Jay-Z Remains No. 1
Jay-Z‘s The Blueprint showed little fatigue in its second week of release, selling 270,814 copies, according to SoundScan, to easily remain at the top of the charts. The decrease was significantly smaller than the standard fifty-percent second-week drop-off, likely due to the continued success of the album’s first single, “Izzo (H.O.V.A.)”.
Elsewhere, the charts got a much-needed new coat of paint. Four albums splashed into the Top Ten, which has undergone serious overhaul in the past two weeks. Other than Alicia Keys’ Songs in A Minor (which held fast at Number Two), Enya’s Day Without Rain (which after forty-four weeks of release finally cracked the Top Ten) and Linkin Park’s pesky Hybrid Theory, every album in the Top Ten is either one or two weeks old.
This week’s top newcomers included Tori Amos’ Strange Little Girls, Martina McBride’s Greatest Hits and Gerald Levert’s Gerald’s World, which arrived at Numbers Four, Five and Six, respectively. And in one of the year’s more refreshing crossover chart surprises jazz pianist/vocalist Diana Krall threw her latest, The Look of Love, into the Top Ten, with sales just shy of 100,000.

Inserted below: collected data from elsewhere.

Lemma wit_boot_info : boot_info 10 wit_layout_L 0x500 wit_start_mem (Mod 0x20000 (0x20000 + 124) [105; 110; 105; 116]) wit_img (seqZ 512 20).
Proof.
  assert (take 8 (omap (boot_mod wit_start_mem (mbi_mods_addr wit_start_mem 0x500)) (seqZ 0 (mbi_mods_count wit_start_mem 0x500))) =
    [Mod 0x20000 (0x20000 + 124) [105; 110; 105; 116]]) as Hmods by (vm_compute; reflexivity).
  constructor.
  - vm_compute. discriminate.
  - replace (mmap_entries _ _ _ _) with [MmapEntry 20 0x100000 0x300000 1] by (vm_compute; reflexivity). rewrite Hmods. split; [|split].
    + constructor; [|constructor]. unfold sane. cbn. unfold FRAME_SIZE. lia.
    + repeat constructor.
    + apply Forall_forall. intros f Hf%elem_of_seqZ. split; [lia|]. split; [|split].
      * eexists. split; [by left|]. split; [reflexivity|]. cbn. unfold FRAME_SIZE, PMM_MAX_PHYS. lia.
      * unfold touches, FRAME_SIZE. cbn [l_start l_end wit_layout_L]. intros H. clear -H Hf. zdm.
      * constructor; [|constructor]. unfold touches, FRAME_SIZE. cbn [m_start m_end]. intros H. clear -H Hf. zdm.
  - by rewrite Hmods.
  - right. cbn. lia.
  - split; [exact wit_img_good|reflexivity].
  - cbn [m_start m_end]. intros a Ha. split; [lia|]. split.
    + assert (forallb (fun a => load8 wit_start_mem a =? nth (Z.to_nat (a - 0x20000)) wit_img 0) (seqZ 0x20000 124) = true) as Hall by (vm_compute; reflexivity).
      rewrite forallb_forall in Hall. apply Z.eqb_eq, Hall, list_elem_of_In, elem_of_seqZ. lia.
    + intros t l Ht%wit_lev. clear -Ha Ht. zdm.
  - rewrite wit_segs. intros sg pg ->%list_elem_of_singleton. unfold in_seg. cbn [m_start m_end].
    change (seg_lo _) with 1024. change (seg_hi _) with 1025. intros H1 H2. clear -H1 H2. zdm.
  - split; [apply NoDup_seqZ|]. rewrite wit_segs. vm_compute. discriminate.
  - split; [vm_compute; lia|]. rewrite wit_segs. constructor; [vm_compute; lia|constructor].
Qed.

In fact, Krall’s debut further identifies a faint pulse that just might be adult consumer constituency. The O Brother Where Art Thou? surprise is a surprise no longer, having sold two and a quarter million copies in thirty-eight weeks, while it’s spin-off, the live Down From the Mountain also resides on the charts with sales near 100,000. And a closer look at the Top 200, shows some additional titles that have nothing to do with rap, metal, R&B, teen pop, guitars and so forth — folks who were unplugged when unplugged wasn’t cool. In genres without inflated video, tour and recording budgets their persistence is proving productive. After six weeks in stores, Alison Krauss and Union Station’s New Favorite remains in the Top 100, with sales easily clearing six figures. And towards the bottom of the Top 200, fresh-faced new grass ensemble Nickel Creek’s Nickel Creek refuses to go away and it is three to four weeks away from crossing the 300,000 unit mark. A movement? Maybe not, but labels might get hip to the fact that a few record buyers have paying jobs rather than an allowance for chores.

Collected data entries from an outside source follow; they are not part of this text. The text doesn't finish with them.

(** ** A runtime to evaluate the examples

    Python's Unicode database restricted to Basic Latin and the acute and
    tilde letters of Latin-1 the examples use; on these code points it
    agrees with CPython. *)

Definition basic_lower (s : pystr) : pystr :=
  map (λ c, if (65 <=? c)%N && (c <=? 90)%N then (c + 32)%N else c) s.

Definition basic_isspace (c : codepoint) : bool :=
  ((9 <=? c)%N && (c <=? 13)%N) || ((28 <=? c)%N && (c <=? 32)%N).

(** Canonical decompositions: á é í ó ú are the base letter and U+0301,
    ñ is n and U+0303. *)
Definition basic_decompose (c : codepoint) : pystr :=
  match c with
  | 225 => [97; 769]
  | 233 => [101; 769]
  | 237 => [105; 769]
  | 243 => [111; 769]
  | 250 => [117; 769]
  | 241 => [110; 771]
  | _ => [c]
  end%N.

Definition basic_NFD (s : pystr) : pystr := flat_map basic_decompose s.

(** The block of combining diacritical marks, U+0300 to U+036F. *)
Definition basic_Mn (c : codepoint) : bool :=
  (768 <=? c)%N && (c <=? 879)%N.

(** ** Facts about CPython's Unicode database that the examples rely on *)

Definition is_ascii (s : pystr) : Prop := Forall (λ c, (c < 128)%N) s.

Global Instance is_ascii_dec s : Decision (is_ascii s).
Proof. unfold is_ascii. apply _. Defined.

(** On a string of ASCII characters [str.lower] maps [A-Z] to [a-z] and
    leaves the rest. *)
Definition lower_on_ascii (str_lower : pystr → pystr) : Prop :=
  ∀ s, is_ascii s → str_lower s = basic_lower s.

(** The ASCII characters [str.isspace] accepts are the tab to carriage
    return, the four separators U+001C to U+001F, and the space. *)
Definition isspace_on_ascii (isspace : codepoint → bool) : Prop :=
  ∀ c, (c < 128)%N → isspace c = basic_isspace c.

(** White space has no case: [str.lower] leaves a string of white space
    as it is. *)
Definition lower_on_space (str_lower : pystr → pystr)
    (isspace : codepoint → bool) : Prop :=
  ∀ s, Forall (λ c, isspace c = true) s → str_lower s = s.

(** ** The specification's wording *)

(** The substring before the first occurrence of [sep]. *)
Fixpoint before_first (sep : codepoint) (s : pystr) : pystr :=
  match s with
  | [] => []
  | c :: s' => if decide (c = sep) then [] else c :: before_first sep s'
  end.

(** The nine local parts of section 4.2, in priority order; [first[0]]
    is the first character. *)
Definition local_parts (first last : pystr) : list pystr :=
  [ first;
    first ++ u "." ++ last;
    first ++ last;
    take 1 first ++ u "." ++ last;
    take 1 first ++ last;
    first ++ u "_" ++ last;
    first ++ u "-" ++ last;
    first ++ u "." ++ take 1 last;
    last ++ u "." ++ first ].

(** [<local-part>@<domain>] *)
Definition address (domain local : pystr) : pystr :=
  local ++ u "@" ++ domain.

(** "María" and "José". *)
Definition Maria_accented : pystr := u "Mar" ++ [237%N] ++ u "a".
Definition Jose_accented : pystr := u "Jos" ++ [233%N].

(** A lead with a hyphenated first name. *)
Definition Jean_Pierre_Dupont : Lead :=
  {| first_name := u "Jean-Pierre"; last_name := u "Dupont";
     company_domain := u "acme.com" |}.

(** ** The search loop seen from outside *)

Section Oracle.
Variable REACHER_API_URL : pystr.
Variable requests_post : pystr → pystr → PostOutcome.

(** The [result] the loop holds for a candidate. *)
Definition reply (pattern : pystr) : ReacherResult :=
  set_email (validate_email REACHER_API_URL requests_post pattern) pattern.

That said, there were still plenty of other new chart entries. Macy Gray’s The Id hardly stormed out of the gate, debuting at Number Eleven with sales just under 100,000, but her first album was a slow burn and singles-driven. Live’s V (Number Twenty-two) and Coo Coo Cal’s Disturbed (Number Forty-five) also made their way into the Top 100.

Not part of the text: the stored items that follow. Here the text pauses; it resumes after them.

(** * TrendRadar: the HTML report generator ([html_generator.py])

    A shallow embedding of the fragment builders of [html_generator.py]
    and the properties of the rendering logic.

    Python values are modelled as follows.
    - [str] is a sequence of Unicode code points, [list N]; literals are
      written as UTF-8 text and decoded by [u].
    - [int] is [Z]; [f"{n}"] is the decimal representation [dec].
    - a record-like [dict] whose keys are read with [.get(key, default)]
      is a Rocq record with [option] fields; a key read with [d[key]]
      raises [KeyError] when it is absent.  A stat is modelled twice:
      [StatDict] is the dict, [Stat] the values of its three keys once
      they are read.
    - a [dict] that is iterated ([new_titles], the titles of one source)
      is the sequence of its items in insertion order.
    - a [dict] that is only looked up ([id_to_name]) is a [gmap].
    - an exception is the [Raise] arm of [result]. *)

From Stdlib Require Import ZArith NArith Ascii String DecimalString.
From stdpp Require Import base option list gmap.

Open Scope Z_scope.

(** ** Python strings *)

Module Str.

Abbreviation str := (list N).

(** Bytes of a literal. *)
Fixpoint bytes (s : string) : list N :=
  match s with
  | EmptyString => []
  | String c s' => N_of_ascii c :: bytes s'
  end.

(** Payload of a UTF-8 continuation byte. *)
Definition cont (b : N) : N := (b - 128)%N.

And in an unofficial battle of fan bases, Phish unleashed not one, but five double-live albums on their fans last week. The shelved band put all five albums within the Top 200. The tally didn’t match Pearl Jam’s chart siege in early March, when they placed seven of their bootleg series albums in the Top 200, but if you take it in as a batting average, Phish was a perfect five-for-five, while Pearl Jam had to take twentysome swings to score their seven hits. A local show in Vermont proved, predictably, to be the most popular of the set, moving more than 13,000 to debut at Number Ninety-six.